From the Director - What is religion for?

A number of years ago I heard a psychiatrist comment that many of his patients only came once and then dropped off. His explanation was that when people came to see him, they expected to feel better with the first session. Instead, by opening up the problem initially it became worse, more painful. Then a year or so ago I read a similar comment about religion. “With religion the truth will save and heal you first, the comfort comes later.”

I suspect that many of us are a little childish with God and religion. We expect God to be easy and comforting and religion to remove all our doubts, worries and suffering.

The great sin of the Old Testament was idolatry, to make a God after our own image, our own needs. We imagine God as a bigger and more powerful version of ourselves and use him to reinforce and support our own ideas, loves and hatreds. But such a comfortable God is not big enough to challenge or satisfy us especially when confronted by major questions like suffering, evil and death.

The history of religion shows the danger of thinking we know who God is.
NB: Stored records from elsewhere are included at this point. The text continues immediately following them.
Lemma bitmap_range_remove bm bm' lo n total :
  bitmap_range bm bm' lo (lo + n) true -> free_set bm' total = free_set bm total ∖ run_set lo n.
Proof.
  intros (_ & _ & Hu). apply set_eq. intros g.
  rewrite elem_of_difference, elem_of_run_set, !elem_of_free_set. split.
  - intros [Hg Hf]. rewrite Hu in Hf by lia.
    destruct (Z.leb_spec lo g), (Z.ltb_spec g (lo + n)); simpl in Hf; (done || (split; [done|lia])).
  - intros [[Hg Hf] Hne]. split; [done|]. rewrite Hu by lia.
    destruct (Z.leb_spec lo g), (Z.ltb_spec g (lo + n)); simpl; (done || lia).
Qed.

Lemma bitmap_range_add bm bm' lo n total :
  bitmap_range bm bm' lo (lo + n) false -> 0 <= lo -> lo + n <= total ->
  free_set bm' total = run_set lo n ∪ free_set bm total.
Proof.
  intros (_ & _ & Hu) Hlo Hn. apply set_eq. intros g.
  rewrite elem_of_union, elem_of_run_set, !elem_of_free_set. split.
  - intros [Hg Hf]. rewrite Hu in Hf by lia.
    destruct (Z.leb_spec lo g), (Z.ltb_spec g (lo + n)); simpl in Hf; [left; lia|right..]; done.
  - intros [Hg|[Hg Hf]]; (split; [lia|]); rewrite Hu by lia.
    + by rewrite (proj2 (Z.leb_le _ _)), (proj2 (Z.ltb_lt _ _)) by lia.
    + by destruct ((lo <=? g) && (g <? lo + n)).
Qed.

Lemma bitmap_range_ok bm bm' lo hi b total :
  bitmap_range bm bm' lo hi b -> bm_ok bm total -> hi <= total -> bm_ok bm' total.
Proof.
  intros Hr (Ht & Ht' & _ & Htail) Hhi. pose proof Hr as (Hl & Hu64 & _).
  unfold bm_ok, bits_len in *. rewrite Hl. split_and!; try done; try lia.
  intros g Hg. rewrite (bitmap_range_used _ _ _ _ _ _ Hr) by lia. auto.
Qed.

(** Two states that differ in the bitmap only. *)
Definition with_bitmap (s : BitmapAllocator) (bm : list Z) (fc hint : Z) : BitmapAllocator :=
  mkBitmapAllocator bm (total_frames s) fc hint (pmm_hhdm_offset s).

Lemma mark_run_spec s m rs count :
  pmm_inv s -> poison_ok s m -> 0 <= rs -> 0 <= count -> rs + count <= total_frames s ->
  run_set rs count ⊆ pmm_free s ->
  wp (mark_run poison s m rs count) (fun s' => exists bm,
    s' = with_bitmap s bm (free_count s) (search_hint s) /\
    bitmap_range (bitmap s) bm rs (rs + count) true).
Proof using.
  intros Hinv Hp Hrs Hc Ht Hsub. pose proof Hinv as ((Htot & _ & Hu & _) & _ & Hmax & _).
  unfold mark_run. eapply wp_mono.
  { apply (wp_for_range (fun i s' => exists bm,
      s' = with_bitmap s bm (free_count s) (search_hint s) /\
      bitmap_range (bitmap s) bm rs (rs + i) true)).
    - exists (bitmap s). split; [by destruct s|]. rewrite Z.add_0_r. by apply bitmap_range_refl.
    - intros i s' Hi (bm & -> & Hr). pose proof Hr as (Hl & Hu' & _). simpl.
      unfold FRAME_SIZE in *. wp_steps. apply wp_bitmap_or; [done|unfold bits_len in *; rewrite Hl; lia|].
      intros bm' Hset. wp_step. apply (wp_mono _ (fun _ => True)).
      { destruct poison eqn:Ep; [|by wp_step]. wp_steps.
        apply wp_PhysAddr_new; [unfold is_phys; lia|]. wp_step; [|done].
        eapply (check_page_poison_ext s); [done|done|]. apply (Hp Ep), Hsub.
        apply elem_of_run_set. lia. }
      intros _ _. wp_step. exists bm'. split; [done|]. rewrite Z.add_assoc.
      eapply bitmap_range_step; [lia|done|done]. }
  intros s' H. by replace (0 + Z.of_nat (Z.to_nat count)) with count in H by lia.
Qed.

(** What a caller of [allocate_frames] gets. *)
Definition run_taken (s s' : BitmapAllocator) (count : Z) (o : option Z) : Prop :=
  pmm_inv s' /\ same_config s s' /\
  match o with
  | Some a => exists f, a = f * FRAME_SIZE /\
      run_set f count ⊆ pmm_free s /\ pmm_free s' = pmm_free s ∖ run_set f count
  | None => s' = s /\ forall f, ~ run_set f count ⊆ pmm_free s
  end.

Lemma run_set_1 f : run_set f 1 = {[f]}.
Proof. apply set_eq. intros g. rewrite elem_of_run_set, elem_of_singleton. lia. Qed.

Lemma wp_pmm_allocate_frames s m count :
  pmm_inv s -> poison_ok s m -> 0 < count ->
  wp (allocate_frames poison s m count) (fun '(s', o) => run_taken s s' count o).
Proof using.
  intros Hinv Hp Hc. unfold allocate_frames. rewrite (proj2 (Z.eqb_neq _ _)) by lia.
  pose proof Hinv as (Hok & Hfc & Hmax & Hh & Ho & He). pose proof Hok as (Ht & _ & _ & Htail).
  destruct (Z.eqb_spec count 1) as [->|Hne].
  { eapply wp_mono; [by apply wp_pmm_allocate_frame|]. intros [s' [a|]]; intros (H1 & H2 & H3).
    - destruct H3 as (f & -> & Hf & H3). split_and!; try done. exists f. rewrite run_set_1.
      split_and!; [done|set_solver|done].
    - destruct H3 as (-> & H3). split_and!; try done. intros f. rewrite run_set_1, H3. set_solver. }
  destruct (Z.ltb_spec (free_count s) count) as [Hlt|Hge].
  { wp_step. split_and!; try done. intros f Hsub. apply subseteq_size in Hsub.
    pose proof (size_run_set f count ltac:(lia)). lia. }
  wp_step. eapply wp_mono.
  { apply (run_loop_spec s count (length (bitmap s)) 0 0 0); try done; try lia.
    replace (Z.min _ _) with 0 by lia. split_and!; try lia. intros x Hx Hx'. lia. }
  intros [rs rl] [(H1 & H2 & H3 & H4)|(_ & H2 & _ & _ & _ & Hno)]; cbn [fst snd] in *.
  - rewrite (proj2 (Z.ltb_ge _ _)) by lia.
    assert (run_set rs count ⊆ pmm_free s) as Hsub.
    { intros f Hf%elem_of_run_set. apply elem_of_free_set. split; [lia|]. apply H4. lia. }
    wp_step. eapply wp_mono; [apply mark_run_spec; try done; lia|].
    intros s' (bm & -> & Hr). unfold FRAME_SIZE, BITS_PER_WORD, with_bitmap in *.
    cbn [bitmap total_frames free_count pmm_hhdm_offset]. wp_steps.
    apply wp_PhysAddr_new; [unfold is_phys; lia|]. wp_step.
    apply wp_PhysFrame_containing_aligned; [unfold is_phys; lia|apply Z.mod_mul; simpl; lia|].
    wp_step. pose proof (bitmap_range_remove _ _ _ _ (total_frames s) Hr) as Hfree.
    pose proof (proj1 Hr) as Hlen. unfold run_taken, pmm_inv, pmm_free, same_config. simpl.
    unfold FRAME_SIZE. split_and!; try done; try lia.
    + eapply bitmap_range_ok; [done|done|lia].
    + rewrite Hfree, size_difference by done.
      pose proof (size_run_set rs count ltac:(lia)). apply subseteq_size in Hsub.
      unfold pmm_free in *. lia.
    + apply Z.div_pos; lia.
    + rewrite Hlen. unfold bits_len, BITS_PER_WORD in *. Z.to_euclidean_division_equations. lia.
    + exists rs. rewrite Hfree. done.
  - rewrite (proj2 (Z.ltb_lt _ _)) by done. wp_step. split_and!; try done. intros f Hsub.
    assert (forall g, f <= g < f + count -> 0 <= g < total_frames s /\ used (bitmap s) g = false) as Hall.
    { intros g Hg. apply elem_of_free_set, Hsub, elem_of_run_set. done. }
    destruct (Hno f) as (i & Hi & Hui).
    + apply (Hall f). lia.
    + pose proof (Hall (f + count - 1)). lia.
    + destruct (Hall i Hi). congruence.
Qed.

(** ** Deallocation *)

(** Poisoning page [f] keeps the other free pages intact. *)
Lemma poison_one s s' m f :
  pmm_inv s -> 0 <= f < total_frames s -> same_config s s' -> poison_ok s m ->
  pmm_free s' ⊆ {[f]} ∪ pmm_free s ->
  wp (if poison then poison_page s' m (f * FRAME_SIZE) else Ret m) (fun m' =>
    poison_ok s' m' /\ changed_only (page_virt s f) (page_virt s f + FRAME_SIZE) m m').
Proof using.
  intros Hinv Hf [Ht Ho] Hp Hsub. destruct poison eqn:Ep.
  2: { wp_step. split; [intros ?; congruence|apply changed_only_refl]. }
  eapply wp_mono; [apply poison_page_spec|]. rewrite Ho, page_virt_add by done.
  intros m' [Hc Hl]. split; [|done]. intros _ g Hg.
  assert (0 <= g < total_frames s') as Hgt by (by apply elem_of_free_set in Hg as [? _]).
  rewrite Ht in Hgt. destruct (decide (g = f)) as [->|Hne].
  - apply check_page_poison_spec. right. rewrite Ho, page_virt_add by done. done.
  - apply (check_page_poison_ext s s' m m'); [done| |].
    + rewrite page_virt_add by done. intros x Hx. apply Hc.
      unfold page_virt, FRAME_SIZE in *. lia.
    + apply (Hp Ep). set_solver.
Qed.

Lemma add_one_inv s bm f hint :
  pmm_inv s -> 0 <= f < total_frames s -> used (bitmap s) f = true ->
  bitmap_set (bitmap s) bm f false -> 0 <= hint <= Z.of_nat (length (bitmap s)) ->
  let s' := with_bitmap s bm (free_count s + 1) hint in
  pmm_inv s' /\ pmm_free s' = {[f]} ∪ pmm_free s.
Proof using.
  intros (Hok & Hfc & Hmax & Hh & Ho & He) Hf Hu Hset Hhint. cbv zeta.
  assert (pmm_free (with_bitmap s bm (free_count s + 1) hint) = {[f]} ∪ pmm_free s) as Hfree
    by (by apply bitmap_set_add).
  split; [|done]. pose proof (proj1 Hset) as Hlen.
  unfold pmm_inv. rewrite Hfree. simpl. split_and!; try done; try lia.
  - eapply bitmap_set_ok; [done|done|]. intros _. lia.
  - rewrite size_add; [lia|]. intros [_ ?]%elem_of_free_set. congruence.
Qed.

Lemma free_count_bound s : pmm_inv s -> free_count s <= total_frames s < 2 ^ 36.
Proof.
  intros ((Ht & _) & Hfc & Hmax & _). unfold FRAME_SIZE in *.
  pose proof (free_set_bound (bitmap s) (total_frames s) ltac:(lia)). unfold pmm_free in *. lia.
Qed.

(** What a caller of [deallocate_frame] or [deallocate_frames] gets. *)
Definition run_returned (s : BitmapAllocator) (m : mem) (f count : Z)
    (s' : BitmapAllocator) (m' : mem) : Prop :=
  pmm_inv s' /\ same_config s s' /\ pmm_free s' = run_set f count ∪ pmm_free s /\
  poison_ok s' m' /\ changed_only (page_virt s f) (page_virt s f + count * FRAME_SIZE) m m'.

Lemma wp_pmm_deallocate_frame s m f :
  pmm_inv s -> poison_ok s m -> 0 <= f < total_frames s -> f ∉ pmm_free s ->
  wp (deallocate_frame poison s m (f * FRAME_SIZE)) (fun '(s', m', r) =>
    r = Ok tt /\ run_returned s m f 1 s' m').
Proof using.
  intros Hinv Hp Hf Hnf. pose proof Hinv as ((Ht & _ & Hu & _) & _ & _ & Hh & _).
  pose proof (free_count_bound s Hinv).
  assert (used (bitmap s) f = true) as Hused.
  { destruct (used (bitmap s) f) eqn:E; [done|]. destruct Hnf. by apply elem_of_free_set. }
  unfold deallocate_frame. rewrite Z.div_mul by (unfold FRAME_SIZE; lia).
  rewrite (proj2 (Z.leb_gt _ _)) by lia. cbv zeta.
  wp_step. apply wp_bitmap_is_clear; [lia|]. rewrite Hused. wp_step. wp_step.
  wp_step. apply wp_bitmap_and_not; [done|lia|]. intros bm Hset. wp_step. wp_step.
  set (w := f / BITS_PER_WORD). set (hint := if w <? search_hint s then w else search_hint s).
  assert (0 <= hint <= Z.of_nat (length (bitmap s))).
  { unfold hint, w. pose proof (frame_div_mod f ltac:(lia)). destruct (Z.ltb_spec (f / BITS_PER_WORD) (search_hint s)); lia. }
  destruct (add_one_inv s bm f hint) as [Hinv' Hfree]; try done.
  wp_step. cbn [search_hint total_frames pmm_hhdm_offset]. eapply wp_mono.
  { apply (poison_one s); try done. intros g Hg. rewrite <- Hfree. exact Hg. }
  intros m' [Hp' Hc]. wp_step. split; [done|]. fold hint. split_and!; try done.
  by rewrite run_set_1.
Qed.

Lemma deallocate_frame_invalid s m f :
  0 <= f -> total_frames s <= f ->
  deallocate_frame poison s m (f * FRAME_SIZE) = Ret (s, m, Err InvalidFrame).
Proof using.
  intros H0 Hf. unfold deallocate_frame. rewrite Z.div_mul by (unfold FRAME_SIZE; lia).
  by rewrite (proj2 (Z.leb_le _ _)).
Qed.

(** The double-free check. *)
Lemma deallocate_frame_double s m f :
  pmm_inv s -> f ∈ pmm_free s -> deallocate_frame poison s m (f * FRAME_SIZE) = Panic.
Proof using.
  intros Hinv [Hf Hu]%elem_of_free_set. pose proof Hinv as ((Ht & _) & _).
  unfold deallocate_frame. rewrite Z.div_mul by (unfold FRAME_SIZE; lia).
  rewrite (proj2 (Z.leb_gt _ _)) by lia. cbv zeta.
  assert (bitmap_is_clear (bitmap s) (f / BITS_PER_WORD) (f mod BITS_PER_WORD) = Ret true) as ->.
  { apply wp_eq, wp_bitmap_is_clear; [lia|]. by rewrite Hu. }
  done.
Qed.

Lemma run_set_S f k : 0 <= k -> run_set f (k + 1) = {[f + k]} ∪ run_set f k.
Proof.
  intros. apply set_eq. intros g. rewrite elem_of_union, elem_of_singleton, !elem_of_run_set. lia.
Qed.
Ultimately God is mystery and the most appropriate reaction before God is silence. The US theologian, David Tracey, made the telling point that our obsession with doctrine has drowned out silence before mystery. For him, theology is judged not by the answers it gives but by the questions it asks.

As a missionary, I have learnt to be interested in religion. We missionaries go to peoples of other cultures and religions and proclaim our religion but without any understanding of what religion is. What role does it play in people’s lives, what types of religion are there? So in the last couple of years I have been reading Karen Armstrong, a founder of the Charter of Compassion and a leading author on the history of religion, fundamentalism and dialogue.
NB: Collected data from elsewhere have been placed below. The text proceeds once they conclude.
Lemma user_bytes_le m g live :
  Forall (allocation_ok m g) live ->
  0 <= total_len (map (fun e => (0, user_size (al_size e))) live) <= total_len (map block_of live).
Proof using.
  induction 1 as [|e live (Hl & _) _ IH]; simpl; [lia|]. pose proof (block_len_spec _ _ Hl).
  destruct (front_pad_spec _ _ Hl) as (? & _). pose proof (user_size_bound _ (proj1 Hl)). lia.
Qed.

(** Room in the allocation counter of the tracker. *)
Definition stats_room st : Prop := alloc_track = true -> total_allocs (hs_stats st) + 1 < U64.

Lemma wp_record_alloc st m g live e :
  Forall (allocation_ok m g) live -> 0 <= user_size (al_size e) ->
  total_len (map block_of live) + user_size (al_size e) < U64 ->
  stats_room st -> stats_ok (hs_stats st) live ->
  wp (if alloc_track then record_alloc (hs_stats st) (user_size (al_size e)) else Ret (hs_stats st))
     (fun s => stats_ok s (e :: live)).
Proof using.
  intros Hok Hu Ht Hroom Hst. unfold stats_ok, stats_room in *.
  destruct alloc_track eqn:E; [|wp_step; congruence].
  destruct (Hst eq_refl) as (H1 & H2 & H3 & H4 & H5 & H6). specialize (Hroom eq_refl).
  pose proof (user_bytes_le m g live Hok).
  unfold record_alloc. wp_steps. intros _. simpl. split_and!; try lia.
  - destruct (Z.ltb_spec (peak_live (hs_stats st)) (current_live (hs_stats st) + 1)); lia.
  - destruct (Z.ltb_spec (peak_bytes (hs_stats st)) (current_bytes (hs_stats st) + user_size (al_size e))); lia.
Qed.

(** A block cut out of the free list becomes a live allocation. *)
Definition alloc_done st m live l (lsize lalign : Z) st' m' (p : Z) l' : Prop :=
  p <> 0 /\ p mod lalign = 0 /\
  heap_inv (st', m', mkAllocation p lsize lalign :: live) l' /\
  hs_grow st' = hs_grow st /\ hs_grow_registered st' = hs_grow_registered st /\
  (forall x, covers x (block_of (mkAllocation p lsize lalign)) -> in_ranges l x) /\
  (forall x, ~ in_ranges l x -> m' x = m x).

(** *** Cutting a block out of the list *)

Section Cut.
Context (st : HeapState G) (m : mem) (live : list allocation) (lsize lalign : Z).
Context (l1 : list FreeRange) (r : FreeRange) (l2 l' : list FreeRange).
Context (inner' : LinkedListAllocatorInner) (m' : mem).
Hypothesis Hinv : heap_inv (st, m, live) (l1 ++ r :: l2).
Hypothesis Hl : layout_ok lsize lalign.
Hypothesis Hfit : fits (block_len lsize lalign) (user_align lalign) r.
Definition cut_addr : Z := round_up (fr_base r) (user_align lalign).
Hypothesis Htaken :
  block_taken (hs_inner st) m l1 r l2 cut_addr (block_len lsize lalign) inner' m' l'.
Definition cut_alloc : allocation := mkAllocation (cut_addr + front_pad lalign) lsize lalign.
In the Epilogue of her The Case For God she explains, “Religion’s task, closely allied to that of art, was to help us to live creatively, peacefully, and even joyously with realties for which there were no easy explanations and problems we could not solve: mortality, pain, grief, despair, and outrage at the injustice and cruelty of life.” Over the centuries people of all religions have found in living as selflessly and compassionately as possible, not concrete, certain answers but a silence and transcendence that helps them bear with suffering with serenity and courage. Religion does not take away the pain and the questions. It enables us to face them. 

For us Christians, Jesus is the revelation of who God is but we will never grasp “the length, depth and breadth of Christ”. We may know him personally but still have to admit that we cannot fully grasp who God is and that our Scriptures are as baffling and disturbing as they are comforting. This isn’t always an easy place to be but at least it is preferable to the fundamentalist position of knowing precisely who God is and therefore being harshly virtuous and disdainful of the ungodly. Religion may hurt at times but it is adult and healthy.